Task to carry out
In the entries below, find the line with "let b3 := run" and the line with "nB) ++ [msg]"; give again those lines and every line between them, exactly.

########################################

(** C1. A message from one application to the other.  Two connected nodes complete
    their handshakes with each other's public key; the first sends on one of
    the streams they agreed on; the second is handed the stream, reads the one
    frame that was written, and forwards: the application of the second finds
    the very bytes at the end of its channel, under the name of the first and
    of the stream, and both count one message. *)
Theorem node_to_node `{Libp2p} `{CryptoLaws} `{Unicode} (ansA ansB ansL ansF : ∀ q, Node.answer q) nA nB idA idB names name data
    seedA seedB xA xB kA kB rawA rawB nonce :
  length seedA = 32 → length seedB = 32 →
  meets nA idB names seedA (ed25519_public seedB) xB kA → meets nB idA names seedB (ed25519_public seedA) xA kB →
  name ∈ names → name ≠ HandshakeStreamName →
  send_refusal idB name data nA = None → (DisableBackpressure (config nA) = false → free (controller name nA)) →
  ansA (QStrm Streams.QCtxErr) = None :> option error → ansA (QStrm (QNewStream idB name)) = Ok rawA :> result error nat →
  ansA (QStrm QRand) = Ok nonce :> result error bytes → length nonce = NonceSize →
  (∀ st f, ansA (QStrm (QWrite st f)) = None :> option error) → (∀ st, ansA (QStrm (QFlush st)) = None :> option error) →
  forwarding nB → Chan.buf (incoming (sto (strm nB))) = [] → 0 < Chan.cap (incoming (sto (strm nB))) →
  length (Chan.buf (messages nB)) < Chan.cap (messages nB) → (maxMessageSize (strm nB) <= 0)%Z →
  let a1 := run ansA (CompleteHandshake idB (Some (ed25519_public seedB)) names) nA in
  let b1 := run ansB (CompleteHandshake idA (Some (ed25519_public seedA)) names) nB in
  let a2 := run ansA (Node.SendCtx idB name data) (final a1) in
  let b2 := run ansB (serve (StreamProtocolID name) idA rawB) (final b1) in
  value a1 = None ∧ value b1 = None ∧ value a2 = Returned None
  ∧ t_messagesSent (stats idB (final a2)) = (t_messagesSent (stats idB nA) +₆₄ 1)%go
  ∧ ∃ cs frame j, calls a2 = QStrm <$> cs ∧ writes cs = [(rawA, frame)]
    ∧ spawned b2 = [PStrm (StreamManager.PLoop (LEncrypted j))]
    ∧ (ansL (QStrm (QNext rawB)) = NextMsg frame :> next_result →
       let b3 := run ansL (Node.body (PStrm (StreamManager.PLoop (LEncrypted j)))) (final b2) in
       let b4 := run ansF forwardMessagesWithStats (final b3) in
       ∃ msg, Chan.buf (messages (final b4)) = Chan.buf (messages nB) ++ [msg]
         ∧ im_PeerID msg = idA ∧ im_StreamName msg = name ∧ deref (Streams.hp (sto (strm (final b4)))) (im_Data msg) = data
         ∧ t_messagesReceived (stats idA (final b4)) = (t_messagesReceived (stats idA nB) +₆₄ 1)%go).
Proof.
  intros La Lb MA MB Hin Hh Hr Hf H1' H2' H3' H4' H5' H6' Hfw Hb Hcap Hroom Hmax. cbv zeta.
  assert (kA = kB) as <-.
  { destruct MA as [_ _ [_ XA _ _ _ KA _] _ _ _], MB as [_ _ [_ XB _ _ _ KB _] _ _ _].
    exact (keys_agree seedA seedB xA xB kA kB La Lb XB XA KA KB). }
  pose proof (mt_stats _ _ _ _ _ _ _ MA) as HsA.
  destruct (meets_runs ansA nA idB names seedA _ xB kA MA) as (A1 & A2 & A3 & A4 & _).
  destruct (meets_runs ansB nB idA names seedB _ xA kA MB) as (B1 & B2 & B3 & B4 & B5).
  set (a1 := run ansA (CompleteHandshake _ _ _) nA) in *. set (b1 := run ansB (CompleteHandshake _ _ _) nB) in *. clearbody a1 b1.
  split; [exact A1 |]. split; [exact B1 |]. unfold kept, node_view in A4, B4.
  injection A4 as E1 E2 E3 E4 E5 E6 E7 E8 E9. injection B4 as G1 G2 G3 G4 G5 G6 G7 G8 G9. destruct B5 as (_ & C1 & C2 & _).
  destruct (node_writes ansA (final a1) idB name kA rawA nonce data) as (W1 & (cs & W2 & W3) & W4);
    [unfold send_refusal in *; by rewrite E1, E3 | unfold stats_ok in *; by rewrite E5, E6, E7
    | unfold controller in *; by rewrite E3, E8 | apply A2, Hin | apply A3 | done.. |].
  split; [exact W1 |]. split; [rewrite W4; unfold stats, tracker_of; by rewrite E5, E7 |].
  destruct (node_accepts ansB ansL ansF (final b1) idA name kA rawB nonce data) as (j & D1 & D2);
    [apply B2, Hin | apply B3 | apply B2, Hin | done | | by rewrite C2 | by rewrite C2 | by rewrite G4 | |].
  { destruct Hfw as [F1 F2 F3]. split; [unfold ctx_done in *; by rewrite G2 | by rewrite G4 | unfold stats_ok in *; by rewrite G5, G6, G7]. }
  { left. apply (f_equal MaxMessageSize) in C1. cbn in C1. by rewrite C1. }
  exists cs, (nonce ++ aead_Seal kA nonce data []), j. split; [exact W2 |]. split; [exact W3 |]. split; [exact D1 |]. intros Hq.
  destruct (D2 Hq) as (msg & M1 & M2 & M3 & M4 & M5 & _). exists msg. rewrite M1, M5, G4.
  split_and!; try done. unfold stats, tracker_of. by rewrite G5, G7.
Qed.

########################################

Answer section
       let b3 := run ansL (Node.body (PStrm (StreamManager.PLoop (LEncrypted j)))) (final b2) in
       let b4 := run ansF forwardMessagesWithStats (final b3) in
       ∃ msg, Chan.buf (messages (final b4)) = Chan.buf (messages nB) ++ [msg]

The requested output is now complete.